Phase I expansion and pharmacodynamic study of the oral MEK inhibitor RO4987655 (CH4987655) in selected advanced cancer patients with RAS-RAF mutations
Mené sur 95 patients atteints d'une tumeur solide de stade avancé présentant des mutations du gène BRAF ou KRAS, cet essai de phase I évalue la toxicité et l'activité d'un composé appelé RO4987655, un inhibiteur de MEK
Purpose: This phase I expansion study assessed safety, pharmacodynamic effects and antitumor activity of RO4987655, a pure MEK inhibitor in selected advanced solid tumor patients. Experimental Design: We undertook a multicenter phase I two-part study (dose escalation, cohort expansion). Here we present the part 2 expansion that included melanoma, non-small cell lung cancer (NSCLC) and colorectal cancer (CRC) with oral RO4987655 administered continuously at recommended doses of 8.5 mg twice-daily until progressive disease (PD). Sequential tumor sampling investigated multiple markers of pathway activation/tumor effects, including ERK-phosphorylation and Ki-67 expression. BRAF- and KRAS-testing were implemented as selection criteria and broader tumor mutational analysis added.

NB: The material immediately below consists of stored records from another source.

(** * Tic-tac-toe Stylus contract: shallow embedding of src/lib.rs

    Storage words (U256) are modelled as [Z], the board
    [StorageArray<StorageU256, 9>] as a [list Z] read with default 0
    (an unset storage slot reads as 0), an [Address] as [Z] and a
    [usize] as [Z] in the range of a 32-bit wasm target.  The caller
    ([msg::sender()]) is passed explicitly.  A call that returns
    [Err(bytes)] is modelled as [Err msg] and leaves the state as it
    was; the log of the VM is a field of the state. *)

From Stdlib Require Import ZArith List String Bool Lia.
From Stdlib Require Import Strings.Byte.
Import ListNotations.
Open Scope Z_scope.

(** ** Data model *)

Definition BOARD_SIZE : nat := 9.

(** [sol!] events. *)
Inductive event :=
| GameStarted (player : Z)
| PlayerMove (position : Z)
| ContractMove (position : Z)
| GameWon (winner : Z)
| GameDrawn.

(** [#[storage] struct Contract], plus the log of emitted events. *)
Record Contract := mkContract {
  board : list Z;
  player : Z;
  current_turn : Z;
  game_status : Z;
  rng_seed : Z;
  logs : list event
}.

(** [Result<(), Vec<u8>>] of a mutating entry point. *)
Inductive result :=
| Ok (st : Contract)
| Err (msg : string).

(** Error payloads of the source (its byte strings). *)
Definition GameAlreadyActive : string := "Game already in progress".
Definition InvalidPosition : string := "Invalid position".
Definition GameNotActive : string := "Game not in progress".
Definition NotAuthorized : string := "Not your game".
Definition OutOfTurn : string := "Not your turn".
Definition CellOccupied : string := "Position already taken".

(** [Address::ZERO]. *)
Definition ADDRESS_ZERO : Z := 0.

(** ** Storage access *)

(** [self.board.get(i).unwrap()]. *)
Definition get (b : list Z) (i : nat) : Z := nth i b 0.

Fixpoint set_nth (i : nat) (v : Z) (b : list Z) : list Z :=
  match b, i with
  | [], _ => []
  | _ :: t, O => v :: t
  | x :: t, S i' => x :: set_nth i' v t
  end.

Definition set_board (st : Contract) (b : list Z) : Contract :=
  {| board := b; player := player st; current_turn := current_turn st;
     game_status := game_status st; rng_seed := rng_seed st; logs := logs st |}.
Definition set_player (st : Contract) (p : Z) : Contract :=
  {| board := board st; player := p; current_turn := current_turn st;
     game_status := game_status st; rng_seed := rng_seed st; logs := logs st |}.
Definition set_turn (st : Contract) (t : Z) : Contract :=
  {| board := board st; player := player st; current_turn := t;
     game_status := game_status st; rng_seed := rng_seed st; logs := logs st |}.
Definition set_status (st : Contract) (s : Z) : Contract :=
  {| board := board st; player := player st; current_turn := current_turn st;
     game_status := s; rng_seed := rng_seed st; logs := logs st |}.
Definition set_seed (st : Contract) (r : Z) : Contract :=
  {| board := board st; player := player st; current_turn := current_turn st;
     game_status := game_status st; rng_seed := r; logs := logs st |}.

(** [log(self.vm(), e)]. *)
Definition log (st : Contract) (e : event) : Contract :=
  {| board := board st; player := player st; current_turn := current_turn st;
     game_status := game_status st; rng_seed := rng_seed st;
     logs := logs st ++ [e] |}.

(** [self.board.get(i).unwrap()] on the stored board. *)
Definition sget (st : Contract) (i : nat) : Z := get (board st) i.

(** [self.board.setter(i).unwrap().set(v)]. *)
Definition set_cell (st : Contract) (i : nat) (v : Z) : Contract :=
  set_board st (set_nth i v (board st)).

(** ** Loop helpers *)

(** [(lo..hi).step_by(k)] over an already enumerated range. *)
Fixpoint step_by_aux (k skip : nat) (l : list nat) : list nat :=
  match l with
  | [] => []
  | x :: t =>
      match skip with
      | O => x :: step_by_aux k (Nat.pred k) t
      | S s => step_by_aux k s t
      end
  end.

Definition step_by (k : nat) (l : list nat) : list nat := step_by_aux k O l.

(** A [for] loop whose body may [return Some(..)]: the first result. *)
Fixpoint find_first {A} (f : nat -> option A) (l : list nat) : option A :=
  match l with
  | [] => None
  | x :: t => match f x with Some a => Some a | None => find_first f t end
  end.

(** [position.try_into().unwrap_or(BOARD_SIZE)] from U256 to a 32-bit usize. *)
Definition usize_bound : Z := 2 ^ 32.

Definition to_usize_or (dflt : Z) (position : Z) : Z :=
  if (0 <=? position) && (position <? usize_bound) then position else dflt.

(** ** Public entry points *)

(** [constructor], run on fresh (all-zero) storage. *)
Definition fresh_storage : Contract :=
  {| board := repeat 0 BOARD_SIZE; player := 0; current_turn := 0;
     game_status := 0; rng_seed := 0; logs := [] |}.

Definition constructor (st : Contract) : Contract :=
  set_seed (set_status st 0) 1.

Definition init_state : Contract := constructor fresh_storage.

(** [supports_interface]: the [FixedBytes<4>] argument is its byte
    slice; [try_into().unwrap()] panics ([None]) if it is not 4 bytes. *)
Definition slice_to_array4 (l : list byte) : option (byte * byte * byte * byte) :=
  match l with
  | [a; b; c; d] => Some (a, b, c, d)
  | _ => None
  end.

Definition u32_from_be_bytes (a : byte * byte * byte * byte) : Z :=
  let '(b0, b1, b2, b3) := a in
  Z.of_nat (Byte.to_nat b0) * 2 ^ 24 + Z.of_nat (Byte.to_nat b1) * 2 ^ 16
  + Z.of_nat (Byte.to_nat b2) * 2 ^ 8 + Z.of_nat (Byte.to_nat b3).

Definition FixedBytes4 := (byte * byte * byte * byte)%type.

Definition as_slice (x : FixedBytes4) : list byte :=
  let '(a, b, c, d) := x in [a; b; c; d].

Definition supports_interface (st : Contract) (interface : FixedBytes4) : option bool :=
  match slice_to_array4 (as_slice interface) with
  | None => None
  | Some interface_slice_array =>
      let id := u32_from_be_bytes interface_slice_array in
      Some (id =? 0x01ffc9a7)
  end.

(** [start_game]. *)
Definition start_game (sender : Z) (st : Contract) : result :=
  if negb (game_status st =? 0) then Err GameAlreadyActive
  else
    let st1 := fold_left (fun s i => set_cell s i 0) (seq 0 BOARD_SIZE) st in
    let st2 := set_player st1 sender in
    let st3 := set_turn st2 1 in
    let st4 := set_status st3 1 in
    Ok (log st4 (GameStarted sender)).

Results: 95 patients received RO4987655, including 18 BRAF-mutant melanoma, 23 BRAF wild-type melanoma, 24 KRAS-mutant NSCLC, and 30 KRAS-mutant CRC. Most frequent adverse events were rash, acneiform dermatitis and gastrointestinal disorders, mostly grade 1/2. Four (24%) of 17 BRAF-mutated melanoma had partial response as did four (20%) of 20 BRAF wild-type melanoma and two (11%) of 18 KRAS-mutant NSCLC. All KRAS-mutant CRC developed PD. Paired tumor biopsies demonstrated reduced ERK-phosphorylation among all cohorts but significant differences among cohorts in Ki-67 modulation. 69% showed decrease in fluorodeoxyglucose-uptake between baseline and day 15. Detailed mutational profiling confirmed RAS/RAF screening and identified additional aberrations (NRAS/non-BRAF melanomas; PIK3CA/KRAS CRC) without therapeutic implications. Conclusions: Safety profile of RO4987655 was comparable to other MEK inhibitors. Single agent activity was observed in all entities except CRC. Evidence of target modulation and early biological activity were shown amongst all indications independent of mutational status.